TASK REQUIREMENTS>
Reproduce the listing below verbatim.

ENTRIES SUPPLIED>

(* ===== verification/MacSys.v ===== *)
(** * heim-common on macOS: sysctl, host ports, IOKit

    heim-common/src/sys/macos/.  [HostPort], [IoMasterPort], [IoIterator] and
    [IoObject] give back what they own when they are dropped: a scope that
    owns one is [with_host_port], [with_master_port] or [with_object], which
    runs the drop when the scope returns, fails or unwinds. *)

From S2P Require Import Prelude RustStr Layout RustFloat Units Errors MacCalls Sys.

(** ** sysctl.rs *)

(** [sysctl::<T>]: [value] reads the [T] that lies in the buffer. *)
Definition sysctl {T} (name : list Z) (size_of_T : Z) (value : str -> T) : io Error T :=
  '(result, (bytes, _)) ← ask (Sysctl name (Some size_of_T) size_of_T);
  if (result <? 0)%Z then e ← ask GetErrno; fails (with_sysctl (last_os_error e) name)
  else mret (value bytes).

(** [sysctlbyname::<T>]: the key without its final null; [value] reads the
    [T] in the buffer. *)
Definition sysctlbyname {T} (key : string) (size_of_T : Z) (value : str -> result T) : io Error T :=
  '(result, bytes) ← ask (Mac (SysctlByName (lit key) size_of_T));
  if (result =? 0)%Z then lift (value bytes)
  else e ← ask GetErrno; fails (with_sysctlbyname (last_os_error e) (lit key)).

(** The types it is used at. *)
Definition i32_at {E} (offset : nat) (bytes : str) : res E Z := signed 32 <$> uint_at 4 offset bytes.
Definition i64_at {E} (offset : nat) (bytes : str) : res E Z := signed 64 <$> uint_at 8 offset bytes.
Definition timeval_at {E} (bytes : str) : res E (Z * Z) :=
  tv_sec ← i64_at 0 bytes; tv_usec ← i32_at 8 bytes; Ok (tv_sec, tv_usec).

(** [IntoTime for timeval]. *)
Definition into_time `{Units} (tv : Z * Z) : Time :=
  f64_add (time_second (f64_of_int (fst tv))) (time_microsecond (f64_of_int (snd tv))).

(** ** host_port.rs *)

Definition host_port_deallocate (p : port) : io Error () :=
  result ← ask (Mac (MachPortDeallocate p));
  if (result =? KERN_SUCCESS)%Z then mret () else last_ffi_error id "mach_port_deallocate".
Definition with_host_port {A} (body : port -> io Error A) : io Error A :=
  port ← ask (Mac MachHostSelf);
  prog_bind (body port) (fun r =>
    prog_bind (host_port_deallocate port) (fun dropped => Ret match dropped with Ok _ => r | _ => Panic end)).

(** ** iokit/io_object.rs *)

Definition with_object {E A} (o : io_object) (body : io E A) : io E A :=
  prog_bind body (fun r =>
    prog_bind (os (Mac (IOObjectRelease o))) (fun result =>
      Ret (if (result =? KERN_SUCCESS)%Z then r else Panic))).

Definition object_properties (o : io_object) : io Error dictionary :=
  '(result, props) ← ask (Mac (IORegistryEntryCreateCFProperties o));
  if (result =? KERN_SUCCESS)%Z then mret props
  else last_ffi_error id "IORegistryEntryCreateCFProperties".

Definition object_parent (o : io_object) (plane : str) : io Error io_object :=
  '(result, parent) ← ask (Mac (IORegistryEntryGetParentEntry o plane));
  if (result =? KERN_SUCCESS)%Z then mret parent
  else last_ffi_error id "IORegistryEntryGetParentEntry".

Definition conforms_to {E} (o : io_object) (class_name : str) : io E bool :=
  result ← ask (Mac (IOObjectConformsTo o class_name));
  mret (negb (result =? 0)%Z).

(** ** iokit/io_iterator.rs *)

Definition iterator_next {E} (iterator : io_object) : io E (option io_object) :=
  object ← ask (Mac (IOIteratorNext iterator));
  mret (if (object =? 0)%Z then None else Some object).

(** ** iokit/io_master_port.rs *)

(** The address of the null object of Core Foundation. *)
Class CoreFoundation := kCFNull : Z.

Section iokit.
Context `{Profile, CoreFoundation}.

Definition master_port_new : io Error port :=
  '(result, master_port) ← ask (Mac IOMasterPort);
  if negb (result =? KERN_SUCCESS)%Z then last_ffi_error id "IOMasterPort" else mret master_port.

Definition with_master_port {E A} (p : port) (body : io E A) : io E A :=
  prog_bind body (fun r =>
    prog_bind (os (Mac (MachPortDeallocate p))) (fun result =>
      Ret (if (result =? KERN_SUCCESS)%Z then r else Panic))).

Definition get_services (p : port) (name : str) : io Error io_object :=
  if overflow_checks && negb (ends_with name [NUL]) then lift Panic
  else
    service ← ask (Mac (IOServiceMatching name));
    if (service =? kCFNull)%Z then lift Panic
    else
      '(result, raw_iterator) ← ask (Mac (IOServiceGetMatchingServices p service));
      if (result =? KERN_SUCCESS)%Z then mret raw_iterator
      else last_ffi_error id "IOServiceGetMatchingServices".

(** ** iokit/properties.rs *)

Definition dictionary_find (d : dictionary) (key : string) : option CFType :=
  snd <$> (find (fun e => bool_decide (fst e = lit key)) d).

(** The assertions on the type are only there in a debug build.  Without them
    a value that is no dictionary is used as one, which is undefined. *)
Definition get_dict (d : dictionary) (raw_key : string) : result dictionary :=
  match dictionary_find d raw_key with
  | Some (CFDictionary inner) => Ok inner
  | Some _ => Panic
  | None => Err (missing_key (lit raw_key) [])
  end.
Definition get_bool (d : dictionary) (raw_key : string) : result bool :=
  match dictionary_find d raw_key with
  | Some (CFBoolean b) => Ok b
  | Some _ => if overflow_checks then Panic else Err (missing_key (lit raw_key) [])
  | None => Err (missing_key (lit raw_key) [])
  end.
Definition get_i64 (d : dictionary) (raw_key : string) : result Z :=
  match dictionary_find d raw_key with
  | Some (CFNumber (Some n)) => Ok n
  | Some (CFNumber None) => Err (missing_key (lit raw_key) [])
  | Some _ => if overflow_checks then Panic else Err (missing_key (lit raw_key) [])
  | None => Err (missing_key (lit raw_key) [])
  end.
Definition get_string (d : dictionary) (raw_key : string) : result str :=
  match dictionary_find d raw_key with
  | Some (CFString s) => Ok s
  | Some _ => if overflow_checks then Panic else Err (missing_key (lit raw_key) [])
  | None => Err (missing_key (lit raw_key) [])
  end.
End iokit.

TASK OUTPUT>
(* ===== verification/MacSys.v ===== *)
(** * heim-common on macOS: sysctl, host ports, IOKit

    heim-common/src/sys/macos/.  [HostPort], [IoMasterPort], [IoIterator] and
    [IoObject] give back what they own when they are dropped: a scope that
    owns one is [with_host_port], [with_master_port] or [with_object], which
    runs the drop when the scope returns, fails or unwinds. *)

From S2P Require Import Prelude RustStr Layout RustFloat Units Errors MacCalls Sys.

(** ** sysctl.rs *)

(** [sysctl::<T>]: [value] reads the [T] that lies in the buffer. *)
Definition sysctl {T} (name : list Z) (size_of_T : Z) (value : str -> T) : io Error T :=
  '(result, (bytes, _)) ← ask (Sysctl name (Some size_of_T) size_of_T);
  if (result <? 0)%Z then e ← ask GetErrno; fails (with_sysctl (last_os_error e) name)
  else mret (value bytes).

(** [sysctlbyname::<T>]: the key without its final null; [value] reads the
    [T] in the buffer. *)
Definition sysctlbyname {T} (key : string) (size_of_T : Z) (value : str -> result T) : io Error T :=
  '(result, bytes) ← ask (Mac (SysctlByName (lit key) size_of_T));
  if (result =? 0)%Z then lift (value bytes)
  else e ← ask GetErrno; fails (with_sysctlbyname (last_os_error e) (lit key)).

(** The types it is used at. *)
Definition i32_at {E} (offset : nat) (bytes : str) : res E Z := signed 32 <$> uint_at 4 offset bytes.
Definition i64_at {E} (offset : nat) (bytes : str) : res E Z := signed 64 <$> uint_at 8 offset bytes.
Definition timeval_at {E} (bytes : str) : res E (Z * Z) :=
  tv_sec ← i64_at 0 bytes; tv_usec ← i32_at 8 bytes; Ok (tv_sec, tv_usec).

(** [IntoTime for timeval]. *)
Definition into_time `{Units} (tv : Z * Z) : Time :=
  f64_add (time_second (f64_of_int (fst tv))) (time_microsecond (f64_of_int (snd tv))).

(** ** host_port.rs *)

Definition host_port_deallocate (p : port) : io Error () :=
  result ← ask (Mac (MachPortDeallocate p));
  if (result =? KERN_SUCCESS)%Z then mret () else last_ffi_error id "mach_port_deallocate".
Definition with_host_port {A} (body : port -> io Error A) : io Error A :=
  port ← ask (Mac MachHostSelf);
  prog_bind (body port) (fun r =>
    prog_bind (host_port_deallocate port) (fun dropped => Ret match dropped with Ok _ => r | _ => Panic end)).

(** ** iokit/io_object.rs *)

Definition with_object {E A} (o : io_object) (body : io E A) : io E A :=
  prog_bind body (fun r =>
    prog_bind (os (Mac (IOObjectRelease o))) (fun result =>
      Ret (if (result =? KERN_SUCCESS)%Z then r else Panic))).

Definition object_properties (o : io_object) : io Error dictionary :=
  '(result, props) ← ask (Mac (IORegistryEntryCreateCFProperties o));
  if (result =? KERN_SUCCESS)%Z then mret props
  else last_ffi_error id "IORegistryEntryCreateCFProperties".

Definition object_parent (o : io_object) (plane : str) : io Error io_object :=
  '(result, parent) ← ask (Mac (IORegistryEntryGetParentEntry o plane));
  if (result =? KERN_SUCCESS)%Z then mret parent
  else last_ffi_error id "IORegistryEntryGetParentEntry".

Definition conforms_to {E} (o : io_object) (class_name : str) : io E bool :=
  result ← ask (Mac (IOObjectConformsTo o class_name));
  mret (negb (result =? 0)%Z).

(** ** iokit/io_iterator.rs *)

Definition iterator_next {E} (iterator : io_object) : io E (option io_object) :=
  object ← ask (Mac (IOIteratorNext iterator));
  mret (if (object =? 0)%Z then None else Some object).

(** ** iokit/io_master_port.rs *)

(** The address of the null object of Core Foundation. *)
Class CoreFoundation := kCFNull : Z.

Section iokit.
Context `{Profile, CoreFoundation}.

Definition master_port_new : io Error port :=
  '(result, master_port) ← ask (Mac IOMasterPort);
  if negb (result =? KERN_SUCCESS)%Z then last_ffi_error id "IOMasterPort" else mret master_port.

Definition with_master_port {E A} (p : port) (body : io E A) : io E A :=
  prog_bind body (fun r =>
    prog_bind (os (Mac (MachPortDeallocate p))) (fun result =>
      Ret (if (result =? KERN_SUCCESS)%Z then r else Panic))).

Definition get_services (p : port) (name : str) : io Error io_object :=
  if overflow_checks && negb (ends_with name [NUL]) then lift Panic
  else
    service ← ask (Mac (IOServiceMatching name));
    if (service =? kCFNull)%Z then lift Panic
    else
      '(result, raw_iterator) ← ask (Mac (IOServiceGetMatchingServices p service));
      if (result =? KERN_SUCCESS)%Z then mret raw_iterator
      else last_ffi_error id "IOServiceGetMatchingServices".

(** ** iokit/properties.rs *)

Definition dictionary_find (d : dictionary) (key : string) : option CFType :=
  snd <$> (find (fun e => bool_decide (fst e = lit key)) d).

(** The assertions on the type are only there in a debug build.  Without them
    a value that is no dictionary is used as one, which is undefined. *)
Definition get_dict (d : dictionary) (raw_key : string) : result dictionary :=
  match dictionary_find d raw_key with
  | Some (CFDictionary inner) => Ok inner
  | Some _ => Panic
  | None => Err (missing_key (lit raw_key) [])
  end.
Definition get_bool (d : dictionary) (raw_key : string) : result bool :=
  match dictionary_find d raw_key with
  | Some (CFBoolean b) => Ok b
  | Some _ => if overflow_checks then Panic else Err (missing_key (lit raw_key) [])
  | None => Err (missing_key (lit raw_key) [])
  end.
Definition get_i64 (d : dictionary) (raw_key : string) : result Z :=
  match dictionary_find d raw_key with
  | Some (CFNumber (Some n)) => Ok n
  | Some (CFNumber None) => Err (missing_key (lit raw_key) [])
  | Some _ => if overflow_checks then Panic else Err (missing_key (lit raw_key) [])
  | None => Err (missing_key (lit raw_key) [])
  end.
Definition get_string (d : dictionary) (raw_key : string) : result str :=
  match dictionary_find d raw_key with
  | Some (CFString s) => Ok s
  | Some _ => if overflow_checks then Panic else Err (missing_key (lit raw_key) [])
  | None => Err (missing_key (lit raw_key) [])
  end.
End iokit.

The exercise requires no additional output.